The task
The entries follow. Copy every line in which "data" appears.

[Saved entries]
Section StatusFacts.
Variable JSON_parse : jsstring -> option JsVal.
Variable JSON_stringify : JsVal -> jsstring.
Variable ToString : JsVal -> jsstring.
Variable computeAccept : jsstring -> jsstring.

Local Abbreviation send := (sendToClient JSON_stringify).
Local Abbreviation broadcast := (broadcastRoom JSON_stringify).
Local Abbreviation handle := (handleJsonMessage JSON_parse JSON_stringify ToString).
Local Abbreviation cleanup := (cleanupClient JSON_stringify ToString).
Local Abbreviation cleaned := (cleaned_up JSON_stringify ToString).
Local Abbreviation upgrade := (on_upgrade JSON_stringify computeAccept).
Local Abbreviation request := (on_request JSON_stringify).

Lemma handle_keys_kept cid data w w' : handle cid data w = Ok w' -> keys_kept w w'.
Proof.
  clear computeAccept.
  unfold handleJsonMessage.
  destruct (JSON_parse data) as [parsed |].
  2:{ intros [= <-]. apply writes_only_keys_kept, sendToClient_writes_only. }
  cbv zeta. destruct (is_nullish parsed); [ discriminate | ].
  set (w0 := set_heap w (Pos.succ (heap w))).
  change (keys_kept w w') with (keys_kept w0 w').
  destruct (is_str (get parsed (lit "type")) (lit "join")).
  { intros H. destruct (clients_get w0 cid) as [c |] eqn:Hc;
      [ | unfold on_join in H; rewrite Hc in H; discriminate ].
    destruct (on_join_maps JSON_stringify ToString cid (heap w) parsed w0 c Hc
                (on_join_returns JSON_stringify ToString _ _ _ _ _ _ Hc H))
      as (w1 & E & Hcl & _).
    rewrite E in H. injection H as <-. unfold keys_kept. rewrite Hcl.
    apply keys_map_set_present. unfold clients_get in Hc. congruence. }
  destruct (is_str (get parsed (lit "type")) (lit "leave")).
  { unfold on_leave. cbv zeta.
    destruct (truthy (get parsed (lit "room")) && _);
      [ | intros [= <-]; apply keys_kept_refl ].
    destruct (clients_get _ cid) as [c |] eqn:Hc; [ | discriminate ].
    conversion. intros [= <-].
    eapply keys_kept_trans;
      [ | apply writes_only_keys_kept; eapply writes_only_trans;
          [ apply sendToClient_writes_only | apply broadcastRoom_writes_only ] ].
    eapply keys_kept_trans; [ apply keys_kept_room_delete | ].
    apply keys_kept_client_put. congruence. }
  destruct (is_str (get parsed (lit "type")) (lit "msg")).
  { intros H. apply writes_only_keys_kept, (on_msg_writes_only _ _ _ _ _ _ H). }
  destruct (is_str (get parsed (lit "type")) (lit "list")); intros [= <-];
    apply writes_only_keys_kept, sendToClient_writes_only.
Qed.
Lemma exit_status_ignores_engine_result_witness :
  exit_status
    (main backslash sample_dir (sample_argv [sample_url]) (sample_engine 3)
       (sample_world sample_fs_ffmpeg [])).1 = 0 ∧
  trace
    (main backslash sample_dir (sample_argv [sample_url]) (sample_engine 3)
       (sample_world sample_fs_ffmpeg [])).2
  = trace (announced backslash sample_dir
             (<[downloads sample_dir := Dir]> sample_fs_ffmpeg)
             (sample_world sample_fs_ffmpeg []))
    ++ [Stdout ([9888%N; 65039%N]
                ++ u " Download finished with exit code 3. See log for details."
                ++ [10%N])].
Proof.
  destruct (exit_status_ignores_engine_result backslash sample_dir
              (sample_argv [sample_url]) (sample_engine 3)
              (sample_world sample_fs_ffmpeg [])
              sample_url (sample_world sample_fs_ffmpeg [])
              (<[downloads sample_dir := Dir]> sample_fs_ffmpeg)
              3 (announced backslash sample_dir
                   (<[downloads sample_dir := Dir]> sample_fs_ffmpeg)
                   (sample_world sample_fs_ffmpeg [])))
    as (_ & Hstatus & _ & Hline & _).
  - reflexivity.
  - reflexivity.
  - apply sample_mkdir_gives; by vm_compute.
  - exact sample_ffmpeg_present.
  - reflexivity.
  - split; [exact Hstatus|]. by rewrite Hline.
Defined.

(** ** The logger, line by line *)

(** C8, as stated, fails: when a directory has the name of the log file,
    a call to the logger prints its line and then ends in the error of
    [open]; no line is appended. *)
Lemma logger_line_not_appended_to_a_directory :
  let self := mkFileLogger (log_path (downloads sample_dir) sample_time) in
  let w := sample_world
             (<[logfile self := Dir]>
                (<[downloads sample_dir := Dir]> sample_fs)) [] in
  let r := FileLogger_error self (u "boom") w in
  r.1 = Raised IsADirectoryError ∧
  trace r.2
  = [Stdout (u "[2024-02-29 23:59:07.001500] [ERROR] boom" ++ [10%N])] ∧
  fs r.2 !! logfile self = Some Dir.
Proof. split; [|split]; vm_compute; reflexivity. Qed.

(** C8, amended: while the log file can be opened for appending (it is a
    regular file, or is missing in a folder that is there), each of
    [debug], [warning] and [error], given a message, reads the clock once,
    prints one line made of the time read, the tag of the operation and
    the message, and appends that same line to the log file of the run,
    which it opens, writes and closes in this order; the open files are
    afterwards those of before the call.  The time stands in the line as
    [YYYY-MM-DD HH:MM:SS], with the microseconds behind a point when they
    are not zero. *)
Theorem FileLogger_mirrors_each_line self msg c w :
  appendable (logfile self) (fs w) c →
  FileLogger_debug self msg w = (Ok tt, logged (u "DEBUG") self msg c w) ∧
  FileLogger_warning self msg w = (Ok tt, logged (u "WARN") self msg c w) ∧
  FileLogger_error self msg w = (Ok tt, logged (u "ERROR") self msg c w) ∧
  (∀ tag,
     let line :=
       u "[" ++ datetime_str (clock w (ticks w)) ++ u "] [" ++ tag
       ++ u "] " ++ msg ++ [10%N] in
     trace (logged tag self msg c w) =
       trace w ++ [ Stdout line; FileOpen (logfile self);
                    FileWrite (logfile self) line; FileClose (logfile self) ] ∧
     fs (logged tag self msg c w) !! logfile self = Some (File (c ++ line)) ∧
     (∀ q, q ≠ logfile self →
           fs (logged tag self msg c w) !! q = fs w !! q) ∧
     open_files (logged tag self msg c w) = open_files w ∧
     ticks (logged tag self msg c w) = S (ticks w)) ∧
  (wf_datetime (clock w (ticks w)) →
   timestamp_text (clock w (ticks w)) (datetime_str (clock w (ticks w)))).
Proof.
  intros Happ.
  split; [exact (FileLogger__write_run self (u "DEBUG") msg c w Happ)|].
  split; [exact (FileLogger__write_run self (u "WARN") msg c w Happ)|].
  split; [exact (FileLogger__write_run self (u "ERROR") msg c w Happ)|].
  split; [|apply datetime_str_reads].
  intros tag line.
  assert (log_line (clock w (ticks w)) tag msg ++ [10%N] = line) as Hline.
  { unfold log_line, line. by rewrite <- !app_assoc. }
  unfold logged. rewrite Hline. cbn [trace fs open_files ticks].
  split; [done|]. split; [apply lookup_insert_eq|]. split; [|done].
  intros q Hq. by apply lookup_insert_ne.
Qed.

Lemma FileLogger_mirrors_each_line_witness :
  let self := mkFileLogger (log_path (downloads sample_dir) sample_time) in
  let w := sample_world (<[downloads sample_dir := Dir]> sample_fs) [] in
  FileLogger_warning self (u "slow") w =
    (Ok tt, logged (u "WARN") self (u "slow") [] w)
  ∧ trace (logged (u "WARN") self (u "slow") [] w) =
      [ Stdout (u "[2024-02-29 23:59:07.001500] [WARN] slow" ++ [10%N]);
        FileOpen (logfile self);
        FileWrite (logfile self)
          (u "[2024-02-29 23:59:07.001500] [WARN] slow" ++ [10%N]);
        FileClose (logfile self) ]
  ∧ timestamp_text sample_time (u "2024-02-29 23:59:07.001500").
Proof.
  intros self w.
  assert (appendable (logfile self) (fs w) []) as Happ.
  { right. split; [by vm_compute|]. split; [by vm_compute|done]. }
  destruct (FileLogger_mirrors_each_line self (u "slow") [] w Happ)
    as (_ & Hwarn & _ & Hlog & Hstamp).
  split; [exact Hwarn|]. split; [exact (proj1 (Hlog (u "WARN")))|].
  apply Hstamp. unfold wf_datetime. simpl. lia.
Defined.

(** * Further properties of the script *)

(** ** The output folder *)

Lemma os_mkdir_inr_fresh p f f' : os_mkdir p f = inr f' → f !! p = None.
Proof. unfold os_mkdir. by destruct (f !! p). Qed.

(** Making a directory keeps every entry, and what it adds are
    directories. *)
Lemma mkdir_p_keeps a rp : ∀ f f',
  mkdir_p a rp f = inr f' →
  (∀ q n, f !! q = Some n → f' !! q = Some n) ∧
  (∀ q n, f' !! q = Some n → f !! q = Some n ∨ n = Dir).
Proof.
  assert (∀ p f f', os_mkdir p f = inr f' →
            (∀ q n, f !! q = Some n → f' !! q = Some n) ∧
            (∀ q n, f' !! q = Some n → f !! q = Some n ∨ n = Dir)) as Hos.
  { intros p f f' H. pose proof (os_mkdir_inr_fresh _ _ _ H) as Hfresh.
    apply os_mkdir_inr in H as ->. split; intros q n Hq.
    - rewrite lookup_insert_ne; [done|]. intros <-. congruence.
    - rewrite lookup_insert in Hq. case_decide; [right|left]; congruence. }
  induction rp as [|c up IH]; intros f f'; cbn [mkdir_p].
  - destruct (os_mkdir (mkPath a (rev [])) f) as [e|f1] eqn:Hmk.
    + destruct (is_FileNotFoundError e); [done|].
      destruct (is_dir _ f); [|done]. intros [= <-]. split; auto.
    + intros [= <-]. by apply (Hos _ _ _ Hmk).
  - destruct (os_mkdir (mkPath a (rev (c :: up))) f) as [e|f1] eqn:Hmk.
    + destruct (is_FileNotFoundError e).
      * destruct (mkdir_p a up f) as [e'|f1] eqn:Hup; [done|].
        destruct (IH _ _ Hup) as [Hkeep Hnew].
        destruct (os_mkdir (mkPath a (rev (c :: up))) f1) as [e'|f2] eqn:Hmk2.
        -- destruct (is_dir _ f1); [|done]. by intros [= <-].
        -- intros [= <-]. destruct (Hos _ _ _ Hmk2) as [Hkeep2 Hnew2].
           split; [by auto|]. intros q n Hq.
           destruct (Hnew2 _ _ Hq) as [Hq1| ->]; [by apply Hnew|by right].
      * destruct (is_dir _ f); [|done]. intros [= <-]. split; auto.
    + intros [= <-]. by apply (Hos _ _ _ Hmk).
Qed.

Lemma mkdir_p_existing a rp f :
  f !! mkPath a (rev rp) = Some Dir → mkdir_p a rp f = inr f.
Proof.
  intros H. destruct rp as [|c up]; cbn [mkdir_p]; unfold os_mkdir, is_dir;
    by rewrite H.
Qed.

Lemma mkdir_p_file_in_the_way a rp f c :
  f !! mkPath a (rev rp) = Some (File c) →
  mkdir_p a rp f = inl FileExistsError.
Proof.
  intros H. destruct rp as [|x up]; cbn [mkdir_p]; unfold os_mkdir, is_dir;
    by rewrite H.
Qed.

Lemma path_eta (p : Path) : mkPath (anchor p) (rev (rev (parts p))) = p.
Proof. rewrite rev_involutive. by destruct p. Qed.

Lemma get_download_folder_inv script_dir w o w1 :
  get_download_folder script_dir w = (Ok o, w1) →
  ∃ f', mkdir_gives (downloads script_dir) (fs w) f' ∧
        o = downloads script_dir ∧
        w1 = set_fs f' (emit (Mkdir (downloads script_dir)) w).
Proof.
  unfold get_download_folder, bind, Path_mkdir, mkdir_gives.
  fold (downloads script_dir). cbn [fs emit].
  destruct (mkdir_p _ _ (fs w)) as [e|f'] eqn:Hmk; [done|].
  intros [= <- <-]. by exists f'.
Qed.

(** The first run: with the script's directory there and no [Downloads] in
    it, [get_download_folder] adds exactly that directory. *)
Theorem get_download_folder_first_run script_dir w :
  fs w !! script_dir = Some Dir →
  fs w !! downloads script_dir = None →
  get_download_folder script_dir w =
    (Ok (script_dir </> u "Downloads"),
     set_fs (<[script_dir </> u "Downloads" := Dir]> (fs w))
       (emit (Mkdir (script_dir </> u "Downloads")) w)).
Proof.
  intros Hdir Hnone. apply get_download_folder_run.
  unfold mkdir_gives. destruct (rev (parts (downloads script_dir)))
    as [|c up] eqn:Hrev.
  - apply (f_equal (@length str)) in Hrev.
    rewrite length_rev in Hrev. unfold downloads, joinpath in Hrev.
    simpl in Hrev. rewrite length_app in Hrev. simpl in Hrev. lia.
  - cbn [mkdir_p]. rewrite <- Hrev, path_eta. unfold os_mkdir.
    rewrite Hnone. unfold downloads at 1. rewrite parent_joinpath.
    by rewrite Hdir.
Qed.

Lemma get_download_folder_first_run_witness :
  get_download_folder sample_dir (sample_world sample_fs []) =
    (Ok (sample_dir </> u "Downloads"),
     set_fs (<[sample_dir </> u "Downloads" := Dir]> sample_fs)
       (emit (Mkdir (sample_dir </> u "Downloads"))
          (sample_world sample_fs []))).
Proof.
  apply (get_download_folder_first_run sample_dir
           (sample_world sample_fs [])); by vm_compute.
Defined.

(** Every later run: once [get_download_folder] has returned, calling it
    again returns the same path and leaves the file system as it is. *)
Theorem get_download_folder_idempotent script_dir w o w1 :
  get_download_folder script_dir w = (Ok o, w1) →
  ∀ w2, fs w2 = fs w1 →
    get_download_folder script_dir w2 =
      (Ok o, set_fs (fs w1) (emit (Mkdir o) w2)).
Proof.
  intros H w2 Hfs.
  apply get_download_folder_inv in H as (f' & Hmk & -> & ->).
  cbn [fs set_fs emit] in *. apply get_download_folder_run.
  rewrite Hfs. unfold mkdir_gives. apply mkdir_p_existing.
  rewrite path_eta. by apply (mkdir_gives_is_dir _ (fs w)).
Qed.

Lemma get_download_folder_idempotent_witness :
  get_download_folder sample_dir
    (set_fs (<[sample_dir </> u "Downloads" := Dir]> sample_fs)
       (emit (Mkdir (sample_dir </> u "Downloads"))
          (sample_world sample_fs []))) =
    (Ok (sample_dir </> u "Downloads"),
     set_fs (<[sample_dir </> u "Downloads" := Dir]> sample_fs)
       (emit (Mkdir (sample_dir </> u "Downloads"))
          (set_fs (<[sample_dir </> u "Downloads" := Dir]> sample_fs)
             (emit (Mkdir (sample_dir </> u "Downloads"))
                (sample_world sample_fs []))))).
Proof.
  refine (get_download_folder_idempotent sample_dir
            (sample_world sample_fs []) _
            (set_fs (<[sample_dir </> u "Downloads" := Dir]> sample_fs)
               (emit (Mkdir (sample_dir </> u "Downloads"))
                  (sample_world sample_fs []))) _ _ _).
  - apply get_download_folder_run, sample_mkdir_gives; by vm_compute.
  - reflexivity.
Defined.

(** Whatever [get_download_folder] does, every file and directory that was
    there is still there unchanged, and anything new is a directory. *)
Theorem get_download_folder_keeps_entries script_dir w r w1 :
  get_download_folder script_dir w = (r, w1) →
  (∀ q n, fs w !! q = Some n → fs w1 !! q = Some n) ∧
  (∀ q n, fs w1 !! q = Some n → fs w !! q = Some n ∨ n = Dir).
Proof.
  unfold get_download_folder, bind, Path_mkdir. cbn [fs emit].
  destruct (mkdir_p _ _ (fs w)) as [e|f'] eqn:Hmk.
  - intros [= <- <-]. cbn [fs emit]. split; auto.
  - intros [= <- <-]. cbn [fs set_fs]. by apply (mkdir_p_keeps _ _ _ _ Hmk).
Qed.

Lemma get_download_folder_keeps_entries_witness :
  (<[downloads sample_dir := Dir]> sample_fs_ffmpeg) !! ffmpeg sample_dir
  = Some (File []).
Proof.
  refine (proj1 (get_download_folder_keeps_entries sample_dir
                   (sample_world sample_fs_ffmpeg [])
                   (Ok (downloads sample_dir))
                   (set_fs (<[downloads sample_dir := Dir]> sample_fs_ffmpeg)
                      (emit (Mkdir (downloads sample_dir))
                         (sample_world sample_fs_ffmpeg []))) _)
            (ffmpeg sample_dir) (File []) _).
  - apply get_download_folder_run, sample_mkdir_gives; by vm_compute.
  - apply lookup_insert_eq.
Defined.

Finished task
Lemma handle_keys_kept cid data w w' : handle cid data w = Ok w' -> keys_kept w w'.
  destruct (JSON_parse data) as [parsed |].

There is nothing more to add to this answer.